> Exercise requirements: Among the lines of data below, reproduce only those from the one with "cbn [ExternalRef.setState_loop]. destruct" through the one with "Context (D : gmap string bool).", exactly as they stand, both ends included.

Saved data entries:
========

(** ** Classification, again *)

Lemma split_singleton_no_sep sep s h :
  Py.split sep s = [h] -> Py.any_char (Ascii.eqb sep) s = false.
Proof.
  revert h. induction s as [|c s IH]; intros h; cbn [Py.split Py.any_char]; [done|].
  rewrite (Ascii.eqb_sym sep c). destruct (Ascii.eqb c sep).
  - intros [= _ H]. by apply split_nonempty in H.
  - destruct (Py.split sep s) as [|h' t] eqn:E; [by apply split_nonempty in E|].
    intros [= _ ->]. by apply (IH h').
Qed.

Lemma split_no_sep sep s : Py.any_char (Ascii.eqb sep) s = false -> Py.split sep s = [s].
Proof.
  induction s as [|c s IH]; cbn [Py.split Py.any_char]; [done|].
  rewrite (Ascii.eqb_sym sep c). destruct (Ascii.eqb c sep); [done|].
  intros H. by rewrite (IH H).
Qed.

Lemma first_segment_startswith sep p s :
  Py.any_char (Ascii.eqb sep) p = false ->
  String.prefix p (hd EmptyString (Py.split sep s)) = String.prefix p s.
Proof.
  revert p. induction s as [|c s IH]; intros p Hp.
  - done.
  - destruct p as [|a p]; [by rewrite !prefix_nil|].
    cbn [Py.any_char] in Hp. apply orb_false_iff in Hp as [Ha Hp].
    cbn [Py.split]. destruct (Ascii.eqb c sep) eqn:Hc.
    + cbn [hd String.prefix]. destruct (Ascii.ascii_dec a c) as [->|]; [|done].
      rewrite Ascii.eqb_sym in Ha. congruence.
    + specialize (IH p Hp).
      destruct (Py.split sep s) as [|h t] eqn:E; [by apply split_nonempty in E|].
      cbn [hd String.prefix] in IH |- *. by rewrite IH.
Qed.

Lemma split_after_segment sep seg rest :
  Py.any_char (Ascii.eqb sep) seg = false ->
  Py.split sep (seg +:+ String sep rest) = seg :: Py.split sep rest.
Proof.
  induction seg as [|c seg IH]; intros Hs.
  - change (EmptyString +:+ String sep rest) with (String sep rest).
    cbn [Py.split]. by rewrite Ascii.eqb_refl.
  - cbn [Py.any_char] in Hs. apply orb_false_iff in Hs as [Hc Hs].
    change (String c seg +:+ String sep rest)
      with (String c (seg +:+ String sep rest)).
    cbn [Py.split]. rewrite Ascii.eqb_sym in Hc. by rewrite Hc, (IH Hs).
Qed.

(** The category depends only on how the usage type begins: when the
    first "-"-segment does not pass the region-code test, it is
    ec2-instance exactly when the usage type starts with "BoxUsage:"; after one
    region code and a "-", exactly when the rest starts with "BoxUsage:" (a
    second region code is not dropped). *)
Theorem usage_type_of_by_prefix (raw : string) :
  (looks_like_region_code (hd EmptyString (Py.split "-" raw)) = false ->
   usage_type_of raw
   = Ok (if Py.startswith raw "BoxUsage:" then Some "ec2-instance" else None))
  /\ (forall rc rest,
        looks_like_region_code rc = true ->
        Py.any_char (Ascii.eqb "-") rc = false ->
        raw = rc +:+ String "-" rest ->
        usage_type_of raw
        = Ok (if Py.startswith rest "BoxUsage:" then Some "ec2-instance" else None)).
Proof.
  split.
  - intros Hrc. unfold usage_type_of.
    pose proof (first_segment_startswith "-" "BoxUsage:" raw eq_refl) as Hp.
    destruct (Py.split "-" raw) as [|seg0 t] eqn:E; [by apply split_nonempty in E|].
    cbn [hd] in Hrc, Hp. cbn [Py.index lookup list_lookup rbind]. rewrite Hrc.
    cbn. unfold Py.startswith. rewrite Hp. by destruct (String.prefix _ raw).
  - intros rc rest Hrc Hdash ->. unfold usage_type_of.
    rewrite (split_after_segment _ _ _ Hdash).
    cbn [Py.index lookup list_lookup rbind]. rewrite Hrc. cbn [drop].
    pose proof (first_segment_startswith "-" "BoxUsage:" rest eq_refl) as Hp.
    destruct (Py.split "-" rest) as [|seg t] eqn:E; [by apply split_nonempty in E|].
    cbn [hd] in Hp. cbn. unfold Py.startswith. rewrite Hp.
    by destruct (String.prefix _ rest).
Qed.
(** * Student marks dashboard: the filter-and-aggregate pipeline

    A shallow embedding of [Lab7_Assignment.py].  The script loads a table of
    student marks, derives an average and a total per row, filters the table
    by location, age range and minimum average, and derives the views the
    page shows.

    Conventions of the embedding:
    - a pandas [float64] is a rational number ([Q]) and its arithmetic is
      exact; [NaN] only arises as an aggregate of too few values and is
      [None];
    - [.round(2)] is round-half-to-even at two decimals, as numpy rounds;
    - missing cells are not modelled: every cell holds a value;
    - the table read from the source is a frame of named columns; once
      loaded, its rows are records with whole-number marks;
    - the widgets, the charts and the styling of the page are left out: the
      filter is given, and the page is the tables it derives. *)

From Stdlib Require Import List ZArith QArith Qround String Ascii Bool Lia
  Lqa.
From Stdlib Require Import Permutation Sorted DecimalString DecimalZ DecimalN.
Import ListNotations.

Local Open Scope string_scope.
Local Open Scope Z_scope.
Local Open Scope list_scope.

Notation length := Datatypes.length (only parsing).

(** ** Rational arithmetic for [float64] columns *)

Definition Qsum (xs : list Q) : Q := fold_right Qplus (0%Q) xs.

Definition Zsum (xs : list Z) : Z := fold_right Z.add 0 xs.

(** [Series.mean()]: the sum over the count; [NaN] on no values. *)
Definition mean (xs : list Q) : option Q :=
  match xs with
  | [] => None
  | _ => Some (Qsum xs / inject_Z (Z.of_nat (length xs)))%Q
  end.

(** [numpy.rint]: the nearest integer, ties to the even one. *)
Definition rint (x : Q) : Z :=
  let f := Qfloor x in
  match Qcompare (x - inject_Z f) (1 # 2) with
  | Lt => f
  | Gt => f + 1
  | Eq => if Z.even f then f else f + 1
  end.
(** * PFVisualizer: the sparse world map, the worker-side batching map
      and the page-side coordinator, embedded from [WorldMap.js] and the
      page script.

    Conventions of the embedding.
    - Coordinates are integers ([Z]).
    - A cell is one of the seven values of [CELL_TYPES]; the colour string
      of each is kept, because the source keys its [SOLID_CELL_TYPES] and
      [PERMANENT_CELL_TYPES] objects by colour and compares cells by
      colour.
    - A JavaScript [Map] is an insertion-ordered sequence of entries with
      unique keys: [set] overwrites an existing key in place and appends a
      new key at the end; iteration follows that order.
    - [postMessage] appends to an explicit outbox carried in the state.
    - Canvas drawing, [pos] and the drawing scale are left out. *)

From Stdlib Require Import ZArith Floats.
From stdpp Require Import base list strings gmap.

Local Open Scope Z_scope.

(** ** JavaScript [Map] with integer keys *)

Module JsMap.

Definition t (V : Type) : Type := list (Z * V).

Definition empty {V : Type} : t V := [].

Fixpoint get {V : Type} (k : Z) (m : t V) : option V :=
  match m with
  | [] => None
  | (k', v) :: rest => if Z.eqb k k' then Some v else get k rest
  end.
(** ** App.tsx: three fetches, one field read *)

Lemma ExternalRef_setState_singleton u f v h :
  ExternalRef.setState u {[f := v]} h
  = if strict_neq (js_get (ExternalRef.stateRef h) f) v then
      {| ExternalRef.stateRef := js_set (ExternalRef.stateRef h) f v;
         ExternalRef.stateDependenciesRef := ExternalRef.stateDependenciesRef h;
         ExternalRef.rerenders :=
           if truthy (dep_get (ExternalRef.stateDependenciesRef h) f)
              && negb u
           then S (ExternalRef.rerenders h) else ExternalRef.rerenders h |}
    else h.
Proof.
  unfold ExternalRef.setState. rewrite for_in_singleton.
  cbn [ExternalRef.setState_loop]. destruct h as [st deps r]. simpl.
  destruct (strict_neq (js_get st f) v); [|done].
  by destruct (truthy (dep_get deps f)).
Qed.

Lemma App_settle_cons s l h :
  App.settle_all (s :: l) h = App.settle_all l (App.settle s.1.1 s.1.2 s.2 h).
Proof. done. Qed.

Lemma App_settle_untracked u f o h :
  ExternalRef.stateDependenciesRef h !! f = Some false →
  f ≠ "bulbasaur" →
  ExternalRef.stateDependenciesRef (App.settle u f o h)
  = ExternalRef.stateDependenciesRef h
  ∧ ExternalRef.rerenders (App.settle u f o h) = ExternalRef.rerenders h
  ∧ ExternalRef.stateRef (App.settle u f o h) !! "bulbasaur"
    = ExternalRef.stateRef h !! "bulbasaur".
Proof.
  intros Hd Hne.
  assert (∀ v, let h' := ExternalRef.setState u {[f := v]} h in
    ExternalRef.stateDependenciesRef h' = ExternalRef.stateDependenciesRef h
    ∧ ExternalRef.rerenders h' = ExternalRef.rerenders h
    ∧ ExternalRef.stateRef h' !! "bulbasaur"
      = ExternalRef.stateRef h !! "bulbasaur") as Hset.
  { intros v h'. subst h'. rewrite ExternalRef_setState_singleton.
    destruct (strict_neq _ v); [|done]. simpl.
    rewrite (dep_get_own _ _ _ Hd). simpl.
    by rewrite js_set_lookup_ne. }
  destruct o as [d|[|]]; simpl; [apply Hset|done|apply Hset].
Qed.

Section App_flags.
Context (D : gmap string bool).
Hypothesis D_bulbasaur : D !! "bulbasaur" = Some true.
Hypothesis D_others :
  ∀ f, f ∈ StarterPokemon.starters → f ≠ "bulbasaur" → D !! f = Some false.

Lemma App_bulbasaur_arrived_other u f o :
  f ≠ "bulbasaur" → App.bulbasaur_arrived (u, f, o) = false.
Proof.
  intros Hne. destruct u; [done|]. destruct o as [d|a]; [|done].
  cbn [App.bulbasaur_arrived]. apply andb_false_iff. left.
  by apply bool_decide_eq_false_2.
Qed.

Lemma App_settle_all_others l h :
  ExternalRef.stateDependenciesRef h = D →
  "bulbasaur" ∉ l.*1.*2 →
  Forall (λ s, s.1.2 ∈ StarterPokemon.starters) l →
  ExternalRef.rerenders (App.settle_all l h) = ExternalRef.rerenders h
  ∧ existsb App.bulbasaur_arrived l = false.
Proof.
  revert h. induction l as [|[[u f] o] l IH]; intros h Hd Hb Hall.
  { split; reflexivity. }
  rewrite !fmap_cons in Hb. apply not_elem_of_cons in Hb as [Hne Hb].
  apply Forall_cons in Hall as [Hf Hall]. cbn [fst snd] in Hne, Hf.
  assert (f ≠ "bulbasaur") as Hne' by (intros ->; by apply Hne).
  rewrite App_settle_cons. cbn [fst snd existsb].
  destruct (App_settle_untracked u f o h) as (Hd' & Hr' & _).
  { rewrite Hd. by apply D_others. }
  { exact Hne'. }
  destruct (IH (App.settle u f o h)) as [IH1 IH2].
  { by rewrite Hd'. }
  { exact Hb. }
  { exact Hall. }
  rewrite IH1, Hr', IH2, App_bulbasaur_arrived_other by exact Hne'.
  split; reflexivity.
Qed.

========

> Problem solution:
  cbn [ExternalRef.setState_loop]. destruct h as [st deps r]. simpl.
  destruct (strict_neq (js_get st f) v); [|done].
  by destruct (truthy (dep_get deps f)).
Qed.

Lemma App_settle_cons s l h :
  App.settle_all (s :: l) h = App.settle_all l (App.settle s.1.1 s.1.2 s.2 h).
Proof. done. Qed.

Lemma App_settle_untracked u f o h :
  ExternalRef.stateDependenciesRef h !! f = Some false →
  f ≠ "bulbasaur" →
  ExternalRef.stateDependenciesRef (App.settle u f o h)
  = ExternalRef.stateDependenciesRef h
  ∧ ExternalRef.rerenders (App.settle u f o h) = ExternalRef.rerenders h
  ∧ ExternalRef.stateRef (App.settle u f o h) !! "bulbasaur"
    = ExternalRef.stateRef h !! "bulbasaur".
Proof.
  intros Hd Hne.
  assert (∀ v, let h' := ExternalRef.setState u {[f := v]} h in
    ExternalRef.stateDependenciesRef h' = ExternalRef.stateDependenciesRef h
    ∧ ExternalRef.rerenders h' = ExternalRef.rerenders h
    ∧ ExternalRef.stateRef h' !! "bulbasaur"
      = ExternalRef.stateRef h !! "bulbasaur") as Hset.
  { intros v h'. subst h'. rewrite ExternalRef_setState_singleton.
    destruct (strict_neq _ v); [|done]. simpl.
    rewrite (dep_get_own _ _ _ Hd). simpl.
    by rewrite js_set_lookup_ne. }
  destruct o as [d|[|]]; simpl; [apply Hset|done|apply Hset].
Qed.

Section App_flags.
Context (D : gmap string bool).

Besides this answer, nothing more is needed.